### WHAT TO WORK ON
Using the word "Scope" as the filter, copy each matching line from the records.

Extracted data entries

--*--

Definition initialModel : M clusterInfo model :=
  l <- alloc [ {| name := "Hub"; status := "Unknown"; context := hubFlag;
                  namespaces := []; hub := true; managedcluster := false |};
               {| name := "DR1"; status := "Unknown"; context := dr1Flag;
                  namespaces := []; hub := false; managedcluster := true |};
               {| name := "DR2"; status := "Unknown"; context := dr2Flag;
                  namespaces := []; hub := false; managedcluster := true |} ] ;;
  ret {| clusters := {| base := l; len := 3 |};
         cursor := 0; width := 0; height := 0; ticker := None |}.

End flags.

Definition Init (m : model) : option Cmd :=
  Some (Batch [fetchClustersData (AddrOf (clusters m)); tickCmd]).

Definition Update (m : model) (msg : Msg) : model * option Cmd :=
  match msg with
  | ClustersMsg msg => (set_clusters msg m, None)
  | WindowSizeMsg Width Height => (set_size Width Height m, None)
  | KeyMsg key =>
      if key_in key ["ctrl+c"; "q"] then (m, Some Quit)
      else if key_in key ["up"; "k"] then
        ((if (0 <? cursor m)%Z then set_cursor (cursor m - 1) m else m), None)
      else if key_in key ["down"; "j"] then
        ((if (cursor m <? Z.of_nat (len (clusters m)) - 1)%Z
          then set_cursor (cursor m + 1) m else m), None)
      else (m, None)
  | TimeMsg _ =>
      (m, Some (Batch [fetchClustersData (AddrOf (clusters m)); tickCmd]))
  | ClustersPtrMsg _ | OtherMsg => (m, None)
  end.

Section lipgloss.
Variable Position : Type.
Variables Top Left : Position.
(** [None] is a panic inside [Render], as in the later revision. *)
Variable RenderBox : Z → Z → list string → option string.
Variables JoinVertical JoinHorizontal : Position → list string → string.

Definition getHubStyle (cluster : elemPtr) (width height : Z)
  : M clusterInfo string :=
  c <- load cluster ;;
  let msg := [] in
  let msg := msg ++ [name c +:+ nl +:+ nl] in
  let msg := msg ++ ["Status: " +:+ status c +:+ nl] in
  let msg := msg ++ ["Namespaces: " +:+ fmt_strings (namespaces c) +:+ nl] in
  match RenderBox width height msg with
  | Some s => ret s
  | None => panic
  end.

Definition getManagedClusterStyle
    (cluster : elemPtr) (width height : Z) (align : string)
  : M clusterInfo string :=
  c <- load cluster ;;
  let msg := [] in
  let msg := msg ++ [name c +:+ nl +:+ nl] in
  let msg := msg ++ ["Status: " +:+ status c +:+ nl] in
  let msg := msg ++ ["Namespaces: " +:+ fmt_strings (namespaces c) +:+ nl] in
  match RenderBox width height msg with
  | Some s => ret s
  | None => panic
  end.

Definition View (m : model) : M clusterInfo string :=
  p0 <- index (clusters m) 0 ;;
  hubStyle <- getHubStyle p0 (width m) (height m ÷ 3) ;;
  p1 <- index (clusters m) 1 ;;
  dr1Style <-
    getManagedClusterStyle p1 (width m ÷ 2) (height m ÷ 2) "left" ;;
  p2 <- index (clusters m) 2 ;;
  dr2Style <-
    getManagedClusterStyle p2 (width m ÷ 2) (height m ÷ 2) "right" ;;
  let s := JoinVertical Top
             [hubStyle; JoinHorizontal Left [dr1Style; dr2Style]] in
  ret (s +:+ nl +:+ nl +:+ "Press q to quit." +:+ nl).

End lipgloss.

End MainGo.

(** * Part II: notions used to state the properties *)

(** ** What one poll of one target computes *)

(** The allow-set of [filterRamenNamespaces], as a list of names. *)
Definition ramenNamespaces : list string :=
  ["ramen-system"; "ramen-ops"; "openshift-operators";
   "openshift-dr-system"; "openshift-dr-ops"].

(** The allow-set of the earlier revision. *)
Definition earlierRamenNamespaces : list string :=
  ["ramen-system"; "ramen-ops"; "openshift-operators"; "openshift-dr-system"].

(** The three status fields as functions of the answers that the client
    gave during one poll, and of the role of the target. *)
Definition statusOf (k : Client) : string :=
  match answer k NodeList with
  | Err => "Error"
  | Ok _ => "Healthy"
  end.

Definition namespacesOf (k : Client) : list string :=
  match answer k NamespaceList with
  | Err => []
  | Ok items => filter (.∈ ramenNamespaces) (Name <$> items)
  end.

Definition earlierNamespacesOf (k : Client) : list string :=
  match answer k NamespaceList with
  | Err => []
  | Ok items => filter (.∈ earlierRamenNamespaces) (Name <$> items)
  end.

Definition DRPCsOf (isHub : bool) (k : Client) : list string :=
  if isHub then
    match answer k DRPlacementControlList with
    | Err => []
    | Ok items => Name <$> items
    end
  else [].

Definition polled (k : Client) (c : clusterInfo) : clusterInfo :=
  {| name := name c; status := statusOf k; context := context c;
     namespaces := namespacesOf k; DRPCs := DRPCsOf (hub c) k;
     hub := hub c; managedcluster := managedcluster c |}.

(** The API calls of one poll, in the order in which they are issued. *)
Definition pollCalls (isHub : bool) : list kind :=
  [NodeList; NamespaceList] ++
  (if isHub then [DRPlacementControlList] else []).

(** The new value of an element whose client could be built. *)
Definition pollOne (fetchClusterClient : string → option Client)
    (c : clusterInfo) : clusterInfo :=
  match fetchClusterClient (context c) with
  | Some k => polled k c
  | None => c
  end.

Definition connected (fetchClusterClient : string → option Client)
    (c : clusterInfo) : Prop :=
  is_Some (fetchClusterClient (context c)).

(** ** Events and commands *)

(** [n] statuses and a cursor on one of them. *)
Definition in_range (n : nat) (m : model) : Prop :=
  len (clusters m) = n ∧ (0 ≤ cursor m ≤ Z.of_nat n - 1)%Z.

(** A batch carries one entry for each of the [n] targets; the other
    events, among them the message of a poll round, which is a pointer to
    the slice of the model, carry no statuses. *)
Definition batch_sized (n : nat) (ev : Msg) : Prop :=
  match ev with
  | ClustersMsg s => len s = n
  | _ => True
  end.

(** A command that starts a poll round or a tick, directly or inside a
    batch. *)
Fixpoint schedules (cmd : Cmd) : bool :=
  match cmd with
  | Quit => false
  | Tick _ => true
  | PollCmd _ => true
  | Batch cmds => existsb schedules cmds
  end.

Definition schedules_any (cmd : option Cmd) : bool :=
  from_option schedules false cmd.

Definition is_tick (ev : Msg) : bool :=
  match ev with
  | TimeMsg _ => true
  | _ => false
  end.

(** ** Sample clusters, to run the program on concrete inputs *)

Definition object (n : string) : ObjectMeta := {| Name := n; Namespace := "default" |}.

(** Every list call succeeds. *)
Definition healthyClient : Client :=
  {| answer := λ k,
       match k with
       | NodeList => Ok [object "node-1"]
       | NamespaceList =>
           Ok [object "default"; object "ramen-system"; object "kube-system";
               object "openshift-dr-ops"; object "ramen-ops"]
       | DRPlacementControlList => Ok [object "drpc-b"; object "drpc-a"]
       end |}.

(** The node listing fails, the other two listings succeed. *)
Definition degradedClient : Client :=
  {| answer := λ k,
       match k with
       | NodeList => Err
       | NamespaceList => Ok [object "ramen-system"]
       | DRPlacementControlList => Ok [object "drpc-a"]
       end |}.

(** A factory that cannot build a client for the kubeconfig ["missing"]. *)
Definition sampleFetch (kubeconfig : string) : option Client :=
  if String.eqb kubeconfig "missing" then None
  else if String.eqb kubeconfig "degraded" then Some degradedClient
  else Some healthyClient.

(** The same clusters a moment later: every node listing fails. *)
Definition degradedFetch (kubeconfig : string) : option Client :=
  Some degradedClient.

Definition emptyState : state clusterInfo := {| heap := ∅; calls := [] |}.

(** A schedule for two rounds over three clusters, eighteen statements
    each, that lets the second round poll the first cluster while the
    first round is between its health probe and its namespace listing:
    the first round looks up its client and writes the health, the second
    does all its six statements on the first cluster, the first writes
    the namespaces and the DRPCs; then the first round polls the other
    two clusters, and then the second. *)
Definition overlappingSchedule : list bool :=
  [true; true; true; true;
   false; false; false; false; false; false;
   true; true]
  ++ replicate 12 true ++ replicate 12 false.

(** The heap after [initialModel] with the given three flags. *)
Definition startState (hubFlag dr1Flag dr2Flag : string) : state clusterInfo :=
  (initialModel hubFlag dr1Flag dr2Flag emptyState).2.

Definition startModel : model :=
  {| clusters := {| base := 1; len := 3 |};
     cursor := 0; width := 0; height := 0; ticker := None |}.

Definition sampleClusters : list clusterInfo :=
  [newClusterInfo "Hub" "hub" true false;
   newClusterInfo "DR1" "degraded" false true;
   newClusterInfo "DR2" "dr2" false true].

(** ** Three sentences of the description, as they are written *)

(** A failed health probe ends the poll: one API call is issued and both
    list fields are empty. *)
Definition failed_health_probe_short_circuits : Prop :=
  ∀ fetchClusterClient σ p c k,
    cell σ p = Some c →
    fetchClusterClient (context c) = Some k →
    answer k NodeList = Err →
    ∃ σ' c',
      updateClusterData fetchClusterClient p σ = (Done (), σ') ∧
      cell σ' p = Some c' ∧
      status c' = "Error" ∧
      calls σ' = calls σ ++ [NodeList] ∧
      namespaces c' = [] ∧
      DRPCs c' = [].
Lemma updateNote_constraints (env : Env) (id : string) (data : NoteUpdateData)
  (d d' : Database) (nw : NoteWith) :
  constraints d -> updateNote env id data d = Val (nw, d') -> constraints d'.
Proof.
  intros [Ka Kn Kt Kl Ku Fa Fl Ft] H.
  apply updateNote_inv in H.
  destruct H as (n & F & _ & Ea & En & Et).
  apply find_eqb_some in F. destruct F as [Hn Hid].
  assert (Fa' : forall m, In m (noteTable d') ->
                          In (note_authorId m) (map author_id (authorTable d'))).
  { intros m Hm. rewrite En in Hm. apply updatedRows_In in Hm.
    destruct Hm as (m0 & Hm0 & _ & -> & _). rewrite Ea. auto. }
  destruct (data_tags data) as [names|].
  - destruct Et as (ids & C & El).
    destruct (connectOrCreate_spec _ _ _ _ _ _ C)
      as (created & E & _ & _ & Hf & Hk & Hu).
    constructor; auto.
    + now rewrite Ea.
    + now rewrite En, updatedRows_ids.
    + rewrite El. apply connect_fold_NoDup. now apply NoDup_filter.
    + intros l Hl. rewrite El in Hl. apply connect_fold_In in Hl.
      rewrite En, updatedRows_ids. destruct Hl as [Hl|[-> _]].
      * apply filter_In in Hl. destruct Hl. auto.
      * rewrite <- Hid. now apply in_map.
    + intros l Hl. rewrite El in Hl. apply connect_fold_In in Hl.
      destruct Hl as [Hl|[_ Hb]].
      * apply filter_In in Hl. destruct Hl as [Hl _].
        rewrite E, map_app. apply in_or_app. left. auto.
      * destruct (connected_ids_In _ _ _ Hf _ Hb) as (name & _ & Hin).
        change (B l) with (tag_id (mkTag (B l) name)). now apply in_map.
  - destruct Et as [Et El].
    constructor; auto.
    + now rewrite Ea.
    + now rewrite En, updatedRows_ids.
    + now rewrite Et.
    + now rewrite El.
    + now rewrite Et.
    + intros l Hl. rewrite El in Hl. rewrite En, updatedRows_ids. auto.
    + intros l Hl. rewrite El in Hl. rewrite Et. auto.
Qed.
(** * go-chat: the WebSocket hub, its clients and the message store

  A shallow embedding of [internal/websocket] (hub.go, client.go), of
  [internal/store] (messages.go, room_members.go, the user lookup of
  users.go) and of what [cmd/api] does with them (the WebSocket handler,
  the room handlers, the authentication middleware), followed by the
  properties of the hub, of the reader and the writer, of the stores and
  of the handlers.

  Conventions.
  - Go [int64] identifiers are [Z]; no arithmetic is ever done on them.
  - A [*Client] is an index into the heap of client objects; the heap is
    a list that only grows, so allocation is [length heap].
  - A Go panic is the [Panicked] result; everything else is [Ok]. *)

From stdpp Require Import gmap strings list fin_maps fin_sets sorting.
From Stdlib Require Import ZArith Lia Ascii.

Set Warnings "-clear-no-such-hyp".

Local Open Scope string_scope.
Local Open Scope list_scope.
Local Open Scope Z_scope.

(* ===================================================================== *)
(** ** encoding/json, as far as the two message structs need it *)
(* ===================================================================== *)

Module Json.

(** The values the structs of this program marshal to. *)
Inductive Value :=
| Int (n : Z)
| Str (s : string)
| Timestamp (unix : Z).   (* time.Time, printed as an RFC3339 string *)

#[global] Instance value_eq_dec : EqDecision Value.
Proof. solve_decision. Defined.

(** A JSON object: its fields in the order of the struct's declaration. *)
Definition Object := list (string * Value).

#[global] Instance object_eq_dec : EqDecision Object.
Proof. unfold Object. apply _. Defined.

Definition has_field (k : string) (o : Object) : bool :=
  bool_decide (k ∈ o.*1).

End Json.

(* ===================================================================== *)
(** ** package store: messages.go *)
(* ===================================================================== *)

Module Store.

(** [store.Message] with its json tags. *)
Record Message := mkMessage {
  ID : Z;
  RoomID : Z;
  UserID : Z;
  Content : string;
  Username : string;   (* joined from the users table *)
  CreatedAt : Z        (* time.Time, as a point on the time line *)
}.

--*--

### PROBLEM SOLUTION
Local Open Scope string_scope.
Local Open Scope list_scope.
Local Open Scope Z_scope.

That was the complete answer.